> [EXERCISE INSTRUCTIONS]: Scan the entries below and extract each line with the word "Require" in it.

Start of PROVIDED ENTRIES

(** * Hedge-fill / limit-order-book matching: model and verified properties

    A shallow embedding of [matching_engine.py], [preprocess_lob.py],
    [preprocess_hedge.py] and of the tick table of [main_pipeline.py].

    Modelling conventions.
    - A pandas timestamp (datetime64[ns]) is its number of nanoseconds, a [Z];
      [NaT] is [None] where a column can hold it (the time of a hedge event,
      the time column of a raw frame).  The frame that the engine searches
      has a time in every row.
    - A numeric cell is an [option Q]: [None] is NaN / a missing value.  The
      arithmetic of the model is exact: the rounding of binary64 and the
      wrap-around of int64 are not modelled, and the statements that depend
      on the result of an addition, a subtraction or a division say where
      that result is exact.
    - The time threshold is the value of
      [pd.Timedelta(seconds=t_threshold_seconds)], in nanoseconds.
    - A DataFrame is the list of its rows together with its column labels;
      after [reset_index(drop=True)] the index label of a row is its position.
    - The labels that the engine reads without a guard ([CLORDID], [SIDE],
      [EXEC_PRICE], [hedge_time]) are fields of the rows; the labels it guards
      with ['LABEL' in ...] ([EXECTYPE], [CUMQTY], [lob_time], the level
      columns) are looked up in the column list of the frame.
    - [print] is modelled by appending a message to the output of the call.
    - An exception that leaves a function is modelled by a predicate of its
      own ([find_closest_lob_indexes_raises], [match_hedges_to_lob_raises]):
      the function of the model gives what a call returns and prints when it
      returns. *)

From Stdlib Require Import ZArith QArith Qabs List Bool Lia String.
From Stdlib Require Import Sorting.Sorted Sorting.Permutation.
From Stdlib Require Import DecimalString DecimalNat.
Import ListNotations.

Close Scope Q_scope.
Local Open Scope string_scope.
Local Open Scope list_scope.

(* ------------------------------------------------------------------ *)
(** ** Data model *)

(** One row of the hedge frame ([df_h_cleaned_sorted.iloc[irow]]). *)
Record HedgeEvent : Type := mkHedgeEvent {
  CLORDID    : string;
  SIDE       : option Z;
  EXECTYPE   : option Z;
  CUMQTY     : option Q;
  EXEC_PRICE : option Q;
  hedge_time : option Z
}.

(** The hedge frame: its column labels and its rows.  The labels of a
    row are the columns of its frame, so ['LABEL' in row] is a test on
    [hedge_columns]. *)
Record HedgeFrame : Type := mkHedgeFrame {
  hedge_columns : list string;
  hedge_rows    : list HedgeEvent
}.

Definition in_hedge_columns (c : string) (df : HedgeFrame) : bool :=
  existsb (String.eqb c) (hedge_columns df).

(** One row of the LOB frame.  [lob_cell] reads a numeric column by label. *)
Record LobRow : Type := mkLobRow {
  lob_time : Z;
  lob_ric  : string;
  lob_cell : string -> option Q
}.

Record LobFrame : Type := mkLobFrame {
  lob_columns : list string;
  lob_rows    : list LobRow
}.

Definition in_columns (c : string) (df : LobFrame) : bool :=
  existsb (String.eqb c) (lob_columns df).

(** [df.empty] for the LOB frame: it has no row or no column. *)
Definition lob_empty (df : LobFrame) : bool :=
  match lob_rows df with
  | [] => true
  | _ :: _ => match lob_columns df with [] => true | _ :: _ => false end
  end.

Definition hedge_empty (df : HedgeFrame) : bool :=
  match hedge_rows df with [] => true | _ => false end.

Inductive MatchType : Type := exact | fuzzy.

(** The dictionary appended to [matched_data_list]: the LOB row
    ([matched_lob_row.to_dict()]) and the keys added to it. *)
Record MatchRecord : Type := mkMatchRecord {
  matched_lob_row              : LobRow;
  original_lob_index           : nat;
  matched_hedge_clordid        : string;
  matched_hedge_exec_price     : Q;
  matched_lob_price_at_level   : option Q;   (* key set by the fuzzy pass only *)
  matched_hedge_side           : option Z;
  matched_hedge_exectype       : option Z;
  matched_hedge_time           : option Z;
  matched_hedge_this_fill_size : Q;
  matched_lob_level_interacted : Z;
  match_type                   : MatchType
}.

(** Lines written to standard output. *)
Inductive Msg : Type :=
| MsgThreshold (t : Z)
| MsgTickSize (tick : Q)
| MsgHedgeEmpty
| MsgLobEmpty
| MsgIrowOutOfBounds (irow : nat)
| MsgNaTHedgeTime (irow : nat)
| MsgLobEmptyForSearch
| MsgNoMatches
| MsgReportHeader
| MsgAttempted (n : nat)
| MsgTotalMatched (n : nat)
| MsgExactMatches (n : nat)
| MsgFuzzyMatches (tick : Q) (n : nat)
| MsgPercentage (p : Q)
| MsgNoFillEvents
| MsgReportEnd.

(* ------------------------------------------------------------------ *)
(** ** Window locator: [find_closest_lob_indexes] *)

Module Locator.

Local Open Scope Z_scope.

(** [pd.Timedelta(seconds=1)] in nanoseconds. *)
Definition one_second : Z := 1000000000.

Inductive SearchSide : Type := side_left | side_right.

(** The comparison of the binary search: [a[mid] < key] for
    [side='left'], [a[mid] <= key] for [side='right']. *)
Definition side_less (side : SearchSide) (mid_val key_val : Z) : bool :=
  match side with
  | side_left  => mid_val <? key_val
  | side_right => mid_val <=? key_val
  end.

(** The binary search behind [Series.searchsorted]: the loop
    [while min_idx < max_idx] with one iteration per unit of [fuel]. *)
Fixpoint binsearch (side : SearchSide) (arr : list Z) (key_val : Z)
         (fuel min_idx max_idx : nat) : nat :=
  match fuel with
  | O => min_idx
  | S fuel' =>
      if (min_idx <? max_idx)%nat then
        let mid_idx := (min_idx + (max_idx - min_idx) / 2)%nat in
        if side_less side (nth mid_idx arr 0) key_val
        then binsearch side arr key_val fuel' (S mid_idx) max_idx
        else binsearch side arr key_val fuel' min_idx mid_idx
      else min_idx
  end.

(** [Series.searchsorted(value, side=...)].  The interval shrinks at every
    iteration, so [length arr] iterations always reach
    [min_idx >= max_idx].  Timestamps are always comparable, so the
    [except] branch around the two calls is never taken. *)
Definition searchsorted (arr : list Z) (key_val : Z) (side : SearchSide) : nat :=
  binsearch side arr key_val (List.length arr) 0 (List.length arr).

(** The 64-bit integers that hold a timestamp or a timedelta, in
    nanoseconds. *)
Definition is_int64 (z : Z) : bool :=
  (-9223372036854775808 <=? z) && (z <=? 9223372036854775807).

(** The values of [pd.Timestamp] and of [pd.Timedelta]: every 64-bit
    integer but the least, which stands for [NaT]. *)
Definition is_timestamp (z : Z) : bool :=
  (-9223372036854775807 <=? z) && (z <=? 9223372036854775807).

Definition is_timedelta (z : Z) : bool := is_timestamp z.

(** Lines 20-21 raise when there is no such [Timedelta] or when a bound
    overflows the 64-bit integers ([OutOfBoundsDatetime]). *)
Definition bounds_raise (hedge_time t_threshold : Z) : bool :=
  negb (is_timedelta t_threshold)
  || negb (is_int64 (hedge_time - one_second))
  || negb (is_int64 (hedge_time + t_threshold)).

(** The call raises: it reaches lines 20-21 and they raise.  These
    lines come before the [try] of line 27, so the exception leaves the
    function. *)
Definition find_closest_lob_indexes_raises
           (df_h_sorted_for_lookup : HedgeFrame)
           (df_o_prepared_sorted : LobFrame)
           (hedge_irow : nat) (t_threshold : Z) : bool :=
  match nth_error (hedge_rows df_h_sorted_for_lookup) hedge_irow with
  | None => false
  | Some ev =>
      match hedge_time ev with
      | None => false
      | Some t => bounds_raise t t_threshold
      end
  end.

(** What the call returns and prints, when it returns. *)
Definition find_closest_lob_indexes
           (df_h_sorted_for_lookup : HedgeFrame)
           (df_o_prepared_sorted : LobFrame)
           (hedge_irow : nat) (t_threshold : Z) : (Z * Z) * list Msg :=
  match nth_error (hedge_rows df_h_sorted_for_lookup) hedge_irow with
  | None => ((-1, -1), [MsgIrowOutOfBounds hedge_irow])
  | Some ev =>
      match hedge_time ev with
      | None => ((-1, -1), [MsgNaTHedgeTime hedge_irow])
      | Some t =>
          let lower_bound := t - one_second in
          let upper_bound := t + t_threshold in
          if lob_empty df_o_prepared_sorted
             || negb (in_columns "lob_time" df_o_prepared_sorted)
          then ((-1, -1), [MsgLobEmptyForSearch])
          else
            let times := map lob_time (lob_rows df_o_prepared_sorted) in
            let start_idx := searchsorted times lower_bound side_left in
            let end_idx := searchsorted times upper_bound side_right in
            ((Z.of_nat start_idx, Z.of_nat end_idx), [])
      end
  end.

End Locator.

(* ------------------------------------------------------------------ *)
(** ** Matching engine: [match_hedges_to_lob] *)

Module Engine.

Import Locator.

(** The tolerance [1e-9] of the price comparisons. *)
Definition eps : Q := 1 # 1000000000.

Definition Qltb (x y : Q) : bool := negb (Qle_bool y x).

(** Subtraction of two numeric cells, NaN-propagating.  The difference
    is exact: it is the one that numpy gives when it is a binary64
    value within the range of int64. *)
Definition nan_sub (x y : option Q) : option Q :=
  match x, y with
  | Some a, Some b => Some (a - b)%Q
  | _, _ => None
  end.

(** [f'{n}'] *)
Definition str_of_nat (n : nat) : string :=
  NilEmpty.string_of_uint (Nat.to_uint n).

(** [f'L{lob_level_num}{suffix}'] *)
Definition level_col (lob_level_num : nat) (suffix : string) : string :=
  "L" ++ str_of_nat lob_level_num ++ suffix.

(** [range(1, 11)] *)
Definition level_range : list nat := seq 1 10.

(** State of the loop over [irow]. *)
Record EngineState : Type := mkEngineState {
  matched_data_list           : list MatchRecord;
  num_input_hedge_fill_events : nat;
  num_exact_price_matches     : nat;
  num_fuzzy_price_matches     : nat;
  stdout                      : list Msg
}.

(** ['EXECTYPE' in ev and ev['EXECTYPE'] not in [1, 2]]: the event is
    not a fill.  A NaN entry is in neither list position. *)
Definition not_a_fill (df_h : HedgeFrame) (ev : HedgeEvent) : bool :=
  in_hedge_columns "EXECTYPE" df_h
  && match EXECTYPE ev with
     | None => true
     | Some x => negb ((x =? 1)%Z || (x =? 2)%Z)
     end.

End of PROVIDED ENTRIES

> [ANSWER TO THIS TASK]:
From Stdlib Require Import ZArith QArith Qabs List Bool Lia String.
From Stdlib Require Import Sorting.Sorted Sorting.Permutation.
From Stdlib Require Import DecimalString DecimalNat.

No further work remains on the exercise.